Task requirements | Below are lines of data, and only some are wanted. Please repeat exactly those from the line that has "(** What follows" through the line that has "if opt_parkAfterRounds o".

Saved data entries |
- - - - - - -

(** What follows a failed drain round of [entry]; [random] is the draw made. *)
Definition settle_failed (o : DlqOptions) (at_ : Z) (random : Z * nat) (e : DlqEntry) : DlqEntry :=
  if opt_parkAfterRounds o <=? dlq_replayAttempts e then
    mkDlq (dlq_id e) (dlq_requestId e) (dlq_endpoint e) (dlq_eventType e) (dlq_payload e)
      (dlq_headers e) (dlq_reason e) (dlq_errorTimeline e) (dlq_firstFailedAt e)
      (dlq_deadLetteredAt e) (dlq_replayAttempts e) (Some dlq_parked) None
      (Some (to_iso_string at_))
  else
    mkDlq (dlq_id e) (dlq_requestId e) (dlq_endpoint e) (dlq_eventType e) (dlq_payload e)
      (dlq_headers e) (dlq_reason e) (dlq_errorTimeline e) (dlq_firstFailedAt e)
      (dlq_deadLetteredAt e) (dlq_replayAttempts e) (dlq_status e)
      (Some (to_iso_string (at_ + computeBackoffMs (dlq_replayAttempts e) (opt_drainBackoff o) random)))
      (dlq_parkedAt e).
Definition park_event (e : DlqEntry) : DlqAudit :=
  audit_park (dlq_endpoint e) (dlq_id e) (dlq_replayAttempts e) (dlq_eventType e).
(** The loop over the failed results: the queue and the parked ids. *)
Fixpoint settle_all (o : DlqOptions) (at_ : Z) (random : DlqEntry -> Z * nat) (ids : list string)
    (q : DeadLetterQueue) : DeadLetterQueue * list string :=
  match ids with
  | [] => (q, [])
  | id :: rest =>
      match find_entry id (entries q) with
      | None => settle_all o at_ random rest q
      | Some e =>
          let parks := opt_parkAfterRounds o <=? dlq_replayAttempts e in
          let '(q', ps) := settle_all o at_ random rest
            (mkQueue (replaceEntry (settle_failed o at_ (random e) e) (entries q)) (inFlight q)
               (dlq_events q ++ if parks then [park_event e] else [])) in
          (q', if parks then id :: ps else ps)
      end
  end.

- - - - - - -

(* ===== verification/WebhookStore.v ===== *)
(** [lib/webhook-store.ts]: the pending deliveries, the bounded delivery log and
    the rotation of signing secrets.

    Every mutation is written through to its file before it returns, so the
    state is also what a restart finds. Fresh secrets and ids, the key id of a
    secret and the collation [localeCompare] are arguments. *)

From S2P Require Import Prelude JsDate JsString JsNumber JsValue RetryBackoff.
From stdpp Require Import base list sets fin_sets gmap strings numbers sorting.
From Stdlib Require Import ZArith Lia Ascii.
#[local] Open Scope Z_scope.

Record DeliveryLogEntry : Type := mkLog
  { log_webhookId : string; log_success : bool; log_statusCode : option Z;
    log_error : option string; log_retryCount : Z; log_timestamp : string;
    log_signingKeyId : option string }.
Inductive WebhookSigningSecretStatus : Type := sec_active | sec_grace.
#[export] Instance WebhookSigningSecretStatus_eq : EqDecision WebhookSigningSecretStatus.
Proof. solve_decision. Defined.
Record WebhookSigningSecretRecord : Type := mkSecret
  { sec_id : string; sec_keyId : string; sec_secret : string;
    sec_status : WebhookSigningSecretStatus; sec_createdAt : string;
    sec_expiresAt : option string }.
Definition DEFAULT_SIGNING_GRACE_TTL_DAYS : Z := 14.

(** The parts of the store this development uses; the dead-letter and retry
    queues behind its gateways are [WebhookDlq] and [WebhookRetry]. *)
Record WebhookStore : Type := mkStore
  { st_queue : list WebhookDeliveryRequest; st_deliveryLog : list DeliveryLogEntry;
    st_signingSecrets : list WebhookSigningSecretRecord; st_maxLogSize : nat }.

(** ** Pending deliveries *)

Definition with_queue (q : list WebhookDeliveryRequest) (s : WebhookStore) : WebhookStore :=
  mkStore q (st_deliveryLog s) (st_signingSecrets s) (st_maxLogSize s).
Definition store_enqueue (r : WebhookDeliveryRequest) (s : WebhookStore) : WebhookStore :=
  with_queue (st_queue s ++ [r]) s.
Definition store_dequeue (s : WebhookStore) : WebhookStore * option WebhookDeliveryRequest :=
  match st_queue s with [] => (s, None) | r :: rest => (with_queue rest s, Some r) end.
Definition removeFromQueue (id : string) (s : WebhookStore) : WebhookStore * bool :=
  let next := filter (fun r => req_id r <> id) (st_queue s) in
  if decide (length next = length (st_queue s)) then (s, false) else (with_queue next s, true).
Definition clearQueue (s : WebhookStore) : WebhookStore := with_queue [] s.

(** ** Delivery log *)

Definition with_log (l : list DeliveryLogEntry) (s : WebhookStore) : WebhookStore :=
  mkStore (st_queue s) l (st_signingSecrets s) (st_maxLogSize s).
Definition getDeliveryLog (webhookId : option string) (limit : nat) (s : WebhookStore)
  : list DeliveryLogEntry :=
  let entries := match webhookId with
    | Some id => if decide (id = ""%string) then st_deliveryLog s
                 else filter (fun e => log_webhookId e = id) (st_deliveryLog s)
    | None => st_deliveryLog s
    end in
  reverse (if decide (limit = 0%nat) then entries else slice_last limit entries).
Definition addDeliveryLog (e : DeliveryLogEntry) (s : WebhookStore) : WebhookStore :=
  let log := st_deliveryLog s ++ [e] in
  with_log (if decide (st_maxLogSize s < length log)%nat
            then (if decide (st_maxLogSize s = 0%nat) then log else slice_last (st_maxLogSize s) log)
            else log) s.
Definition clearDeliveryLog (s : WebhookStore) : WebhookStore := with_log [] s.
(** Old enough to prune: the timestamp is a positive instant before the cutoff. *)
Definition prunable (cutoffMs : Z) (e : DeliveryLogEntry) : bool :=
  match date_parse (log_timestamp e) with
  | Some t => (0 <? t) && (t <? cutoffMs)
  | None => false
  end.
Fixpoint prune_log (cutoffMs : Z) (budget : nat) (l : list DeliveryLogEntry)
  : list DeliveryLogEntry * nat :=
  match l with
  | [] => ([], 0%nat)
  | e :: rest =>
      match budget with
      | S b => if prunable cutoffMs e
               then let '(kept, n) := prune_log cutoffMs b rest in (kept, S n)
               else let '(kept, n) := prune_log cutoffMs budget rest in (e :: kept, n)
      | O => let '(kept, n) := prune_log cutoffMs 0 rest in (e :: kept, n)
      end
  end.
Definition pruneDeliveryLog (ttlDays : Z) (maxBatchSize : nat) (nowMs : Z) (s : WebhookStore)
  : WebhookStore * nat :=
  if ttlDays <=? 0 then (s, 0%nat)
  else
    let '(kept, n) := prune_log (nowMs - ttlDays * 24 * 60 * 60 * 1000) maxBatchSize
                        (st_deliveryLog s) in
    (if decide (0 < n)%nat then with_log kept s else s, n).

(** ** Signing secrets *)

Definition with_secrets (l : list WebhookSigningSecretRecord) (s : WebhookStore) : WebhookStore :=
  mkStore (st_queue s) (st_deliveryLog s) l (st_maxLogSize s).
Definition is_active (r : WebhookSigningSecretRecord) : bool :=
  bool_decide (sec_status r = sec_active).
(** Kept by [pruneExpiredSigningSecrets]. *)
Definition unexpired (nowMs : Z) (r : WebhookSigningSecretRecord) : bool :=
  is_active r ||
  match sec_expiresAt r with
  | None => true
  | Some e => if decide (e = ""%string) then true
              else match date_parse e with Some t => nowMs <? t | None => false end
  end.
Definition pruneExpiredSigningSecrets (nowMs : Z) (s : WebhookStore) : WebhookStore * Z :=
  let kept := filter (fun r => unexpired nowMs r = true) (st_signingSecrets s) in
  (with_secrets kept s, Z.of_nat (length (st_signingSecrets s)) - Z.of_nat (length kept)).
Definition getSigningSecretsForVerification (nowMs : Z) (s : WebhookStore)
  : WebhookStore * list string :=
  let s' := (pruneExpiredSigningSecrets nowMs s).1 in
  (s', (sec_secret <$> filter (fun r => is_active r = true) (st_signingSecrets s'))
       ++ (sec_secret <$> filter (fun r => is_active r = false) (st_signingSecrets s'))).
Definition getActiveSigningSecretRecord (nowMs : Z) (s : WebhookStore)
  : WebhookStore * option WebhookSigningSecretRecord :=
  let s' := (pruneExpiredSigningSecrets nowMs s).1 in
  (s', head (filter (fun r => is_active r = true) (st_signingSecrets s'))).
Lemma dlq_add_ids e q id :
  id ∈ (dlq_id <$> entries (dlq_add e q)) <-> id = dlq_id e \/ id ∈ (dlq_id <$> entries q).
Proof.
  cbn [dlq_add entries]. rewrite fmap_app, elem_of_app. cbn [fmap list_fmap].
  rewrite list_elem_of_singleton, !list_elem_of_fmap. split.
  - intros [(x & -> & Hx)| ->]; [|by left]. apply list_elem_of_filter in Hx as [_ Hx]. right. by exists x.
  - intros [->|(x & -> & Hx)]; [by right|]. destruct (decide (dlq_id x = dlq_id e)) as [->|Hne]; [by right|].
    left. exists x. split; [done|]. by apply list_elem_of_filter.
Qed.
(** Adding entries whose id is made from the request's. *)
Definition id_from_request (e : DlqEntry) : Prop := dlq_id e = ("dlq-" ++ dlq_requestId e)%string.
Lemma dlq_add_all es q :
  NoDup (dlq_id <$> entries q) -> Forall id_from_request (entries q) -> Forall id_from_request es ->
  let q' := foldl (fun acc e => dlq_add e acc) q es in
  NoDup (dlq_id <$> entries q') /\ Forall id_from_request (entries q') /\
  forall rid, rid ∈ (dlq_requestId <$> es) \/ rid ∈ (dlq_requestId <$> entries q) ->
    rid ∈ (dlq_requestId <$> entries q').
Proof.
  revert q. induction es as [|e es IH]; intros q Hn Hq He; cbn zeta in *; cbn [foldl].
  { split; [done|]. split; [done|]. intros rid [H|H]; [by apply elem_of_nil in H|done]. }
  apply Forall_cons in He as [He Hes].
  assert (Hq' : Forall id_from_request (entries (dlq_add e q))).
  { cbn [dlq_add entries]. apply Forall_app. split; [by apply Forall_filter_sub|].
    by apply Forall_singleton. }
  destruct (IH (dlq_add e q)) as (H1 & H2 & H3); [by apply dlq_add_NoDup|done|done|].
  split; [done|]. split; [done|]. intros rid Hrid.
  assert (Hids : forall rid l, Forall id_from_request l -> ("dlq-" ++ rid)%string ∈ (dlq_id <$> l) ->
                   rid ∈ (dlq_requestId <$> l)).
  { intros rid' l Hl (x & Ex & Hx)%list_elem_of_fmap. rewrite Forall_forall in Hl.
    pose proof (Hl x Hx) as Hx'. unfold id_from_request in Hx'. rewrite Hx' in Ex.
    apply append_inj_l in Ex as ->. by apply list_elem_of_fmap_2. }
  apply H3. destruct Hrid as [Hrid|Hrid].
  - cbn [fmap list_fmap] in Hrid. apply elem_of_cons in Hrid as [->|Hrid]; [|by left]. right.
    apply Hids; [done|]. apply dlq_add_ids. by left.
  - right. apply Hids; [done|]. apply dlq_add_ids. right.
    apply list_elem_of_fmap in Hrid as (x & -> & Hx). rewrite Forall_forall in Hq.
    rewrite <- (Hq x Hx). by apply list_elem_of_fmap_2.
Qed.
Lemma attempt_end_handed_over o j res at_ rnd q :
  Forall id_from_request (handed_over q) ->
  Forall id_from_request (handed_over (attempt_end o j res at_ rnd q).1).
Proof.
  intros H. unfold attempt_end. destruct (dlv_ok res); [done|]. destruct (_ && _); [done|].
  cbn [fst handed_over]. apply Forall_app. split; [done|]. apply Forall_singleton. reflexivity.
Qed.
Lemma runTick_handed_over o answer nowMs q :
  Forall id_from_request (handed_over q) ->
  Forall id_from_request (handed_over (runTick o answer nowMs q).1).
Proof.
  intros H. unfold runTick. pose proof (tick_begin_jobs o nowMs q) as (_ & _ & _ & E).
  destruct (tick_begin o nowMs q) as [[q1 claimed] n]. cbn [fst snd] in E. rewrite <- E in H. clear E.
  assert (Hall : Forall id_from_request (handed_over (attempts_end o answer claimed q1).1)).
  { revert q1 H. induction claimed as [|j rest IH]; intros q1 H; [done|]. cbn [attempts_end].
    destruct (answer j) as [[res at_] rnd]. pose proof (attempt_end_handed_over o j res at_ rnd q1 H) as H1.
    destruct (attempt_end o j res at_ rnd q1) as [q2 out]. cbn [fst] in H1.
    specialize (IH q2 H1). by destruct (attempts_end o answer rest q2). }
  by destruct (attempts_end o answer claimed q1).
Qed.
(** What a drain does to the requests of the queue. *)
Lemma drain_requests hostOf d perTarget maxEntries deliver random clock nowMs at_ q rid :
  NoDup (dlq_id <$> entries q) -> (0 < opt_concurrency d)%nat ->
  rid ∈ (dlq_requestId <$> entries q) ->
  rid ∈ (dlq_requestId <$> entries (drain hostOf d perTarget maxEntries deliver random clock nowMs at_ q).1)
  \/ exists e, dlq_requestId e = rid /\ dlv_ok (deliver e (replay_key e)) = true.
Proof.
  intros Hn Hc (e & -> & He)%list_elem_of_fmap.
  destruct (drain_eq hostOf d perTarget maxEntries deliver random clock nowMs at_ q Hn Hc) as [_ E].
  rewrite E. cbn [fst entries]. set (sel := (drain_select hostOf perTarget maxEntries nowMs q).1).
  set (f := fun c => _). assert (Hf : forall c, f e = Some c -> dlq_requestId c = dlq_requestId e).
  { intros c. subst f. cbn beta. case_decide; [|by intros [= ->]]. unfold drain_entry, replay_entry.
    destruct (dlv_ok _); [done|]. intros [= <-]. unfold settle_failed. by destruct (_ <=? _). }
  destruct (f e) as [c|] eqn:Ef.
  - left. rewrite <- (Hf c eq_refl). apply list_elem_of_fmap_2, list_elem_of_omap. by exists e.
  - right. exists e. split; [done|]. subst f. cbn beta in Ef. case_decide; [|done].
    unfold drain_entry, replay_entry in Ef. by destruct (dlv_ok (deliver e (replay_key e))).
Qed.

- - - - - - -

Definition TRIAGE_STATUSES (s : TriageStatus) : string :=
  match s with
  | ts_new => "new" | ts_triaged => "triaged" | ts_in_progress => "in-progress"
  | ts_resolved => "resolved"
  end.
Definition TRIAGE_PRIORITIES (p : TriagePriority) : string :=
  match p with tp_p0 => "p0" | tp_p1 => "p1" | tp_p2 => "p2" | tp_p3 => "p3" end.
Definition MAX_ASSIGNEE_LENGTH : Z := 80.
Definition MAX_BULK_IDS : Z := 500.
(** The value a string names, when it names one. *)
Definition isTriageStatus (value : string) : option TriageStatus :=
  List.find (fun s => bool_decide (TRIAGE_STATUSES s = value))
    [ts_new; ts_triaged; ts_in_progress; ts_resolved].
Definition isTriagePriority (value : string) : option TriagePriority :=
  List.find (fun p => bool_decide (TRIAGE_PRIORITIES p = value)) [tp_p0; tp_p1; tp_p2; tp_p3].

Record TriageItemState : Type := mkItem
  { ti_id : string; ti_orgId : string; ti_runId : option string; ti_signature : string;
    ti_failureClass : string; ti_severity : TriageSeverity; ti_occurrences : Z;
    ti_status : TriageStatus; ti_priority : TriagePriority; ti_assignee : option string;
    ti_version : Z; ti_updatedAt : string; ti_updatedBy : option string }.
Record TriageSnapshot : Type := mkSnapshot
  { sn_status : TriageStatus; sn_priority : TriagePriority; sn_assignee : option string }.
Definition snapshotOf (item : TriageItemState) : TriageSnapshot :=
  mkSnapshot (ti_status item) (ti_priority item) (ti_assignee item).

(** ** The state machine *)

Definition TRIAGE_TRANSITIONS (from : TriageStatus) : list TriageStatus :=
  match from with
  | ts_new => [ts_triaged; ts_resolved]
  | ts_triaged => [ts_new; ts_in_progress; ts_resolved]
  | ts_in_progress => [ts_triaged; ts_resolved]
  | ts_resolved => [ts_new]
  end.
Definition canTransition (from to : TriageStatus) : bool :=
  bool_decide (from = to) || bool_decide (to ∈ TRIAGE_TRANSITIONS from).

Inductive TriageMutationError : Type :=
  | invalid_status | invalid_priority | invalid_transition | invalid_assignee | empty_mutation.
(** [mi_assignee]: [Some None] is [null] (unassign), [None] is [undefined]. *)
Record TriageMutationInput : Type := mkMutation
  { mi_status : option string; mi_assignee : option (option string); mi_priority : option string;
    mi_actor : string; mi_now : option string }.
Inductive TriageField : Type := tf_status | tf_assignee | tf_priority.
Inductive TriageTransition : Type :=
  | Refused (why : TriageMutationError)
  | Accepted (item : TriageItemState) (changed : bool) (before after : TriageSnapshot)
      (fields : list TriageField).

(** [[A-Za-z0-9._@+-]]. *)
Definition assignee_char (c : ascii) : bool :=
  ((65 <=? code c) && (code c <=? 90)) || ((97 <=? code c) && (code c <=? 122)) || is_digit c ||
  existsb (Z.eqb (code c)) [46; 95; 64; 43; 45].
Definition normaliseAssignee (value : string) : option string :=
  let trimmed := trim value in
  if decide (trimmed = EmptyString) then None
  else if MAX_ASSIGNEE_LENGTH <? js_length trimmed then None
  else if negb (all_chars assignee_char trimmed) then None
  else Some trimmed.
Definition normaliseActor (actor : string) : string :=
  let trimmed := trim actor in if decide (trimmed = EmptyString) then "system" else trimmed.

- - - - - - -

Written answer |
(** What follows a failed drain round of [entry]; [random] is the draw made. *)
Definition settle_failed (o : DlqOptions) (at_ : Z) (random : Z * nat) (e : DlqEntry) : DlqEntry :=
  if opt_parkAfterRounds o <=? dlq_replayAttempts e then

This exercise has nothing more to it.